▸ What the task requires
Find the word "Hread" in the listing. Copy out each line where it occurs.

▸ Records for this task
****************************************

(** Passes at 1000, 1010 and 1030 ms read the click as on: clicks at 1000
    and 1030 ms. *)
Lemma spam_click_timing_witness :
  spaced 30 0 (click_times [spam_on 1000; spam_on 1010; spam_on 1030] initial_locals)
  /\ click_times [spam_on 1000; spam_on 1010; spam_on 1030] initial_locals
     = [1000; 1030].
Proof.
  split; [|reflexivity].
  apply (proj2 (proj2 spam_click_timing)
           [spam_on 1000; spam_on 1010; spam_on 1030] initial_locals).
  - simpl. lia.
  - unfold clock_monotone, spam_on, UINT64_MOD.
    cbn [o_now last_click initial_locals]. lia.
Defined.

(** ** Reading the configuration file *)


Lemma fgets_read_split (room : nat) (f : list ascii) :
  f = fst (fgets_read room f) ++ snd (fgets_read room f).
Proof.
  revert f. induction room as [|room IH]; intros f; [reflexivity|].
  destruct f as [|c f]; [reflexivity|]. simpl.
  destruct (Ascii.eqb c NL); [reflexivity|].
  specialize (IH f). destruct (fgets_read room f) as [l r]. simpl in *.
  congruence.
Qed.

Lemma fgets_read_progress (room : nat) (f : list ascii) :
  (0 < room)%nat -> f <> [] ->
  (length (snd (fgets_read room f)) < length f)%nat.
Proof.
  intros Hroom Hf.
  destruct room as [|room]; [lia|]. destruct f as [|c f]; [congruence|].
  cbn [fgets_read]. destruct (Ascii.eqb c NL); [simpl; lia|].
  pose proof (fgets_read_split room f) as Hsplit.
  destruct (fgets_read room f) as [l r]. cbn [fst snd] in *.
  subst f. cbn [length]. rewrite length_app. lia.
Qed.

(** An [fgets] that succeeds reads at least one character. *)
Lemma fgets_shrinks_any (size : nat) (f buf f' : list ascii) :
  (2 <= size)%nat ->
  fgets size f = Some (buf, f') -> (length f' < length f)%nat.
Proof.
  intros Hsize. unfold fgets.
  destruct f as [|c f]; [discriminate|].
  intros Hget.
  assert (Hread : fgets_read (size - 1) (c :: f) = (buf, f')) by congruence.
  pose proof (fgets_read_progress (size - 1) (c :: f)) as Hprog.
  rewrite Hread in Hprog. apply Hprog; [lia|discriminate].
Qed.

Lemma fgets_shrinks (f buf f' : list ascii) :
  fgets 256 f = Some (buf, f') -> (length f' < length f)%nat.
Proof. apply fgets_shrinks_any. lia. Qed.

Section Loading.

Variable XK : fkey -> Z.

(** The fuel of the loop does not matter once it covers the file. *)
Lemma load_loop_enough (n m : nat) (f : list ascii) (keys : list Z) :
  (length f <= n)%nat -> (length f <= m)%nat ->
  load_loop XK n f keys = load_loop XK m f keys.
Proof.
  revert m f keys. induction n as [|n IH]; intros m f keys Hn Hm.
  - destruct f; [|simpl in Hn; lia]. destruct m; reflexivity.
  - destruct m as [|m].
    + destruct f; [reflexivity|simpl in Hm; lia].
    + simpl. destruct (fgets 256 f) as [[buf f']|] eqn:Hget; [|reflexivity].
      apply fgets_shrinks in Hget. apply IH; lia.
Qed.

****************************************

▸ Exercise output
  assert (Hread : fgets_read (size - 1) (c :: f) = (buf, f')) by congruence.
  rewrite Hread in Hprog. apply Hprog; [lia|discriminate].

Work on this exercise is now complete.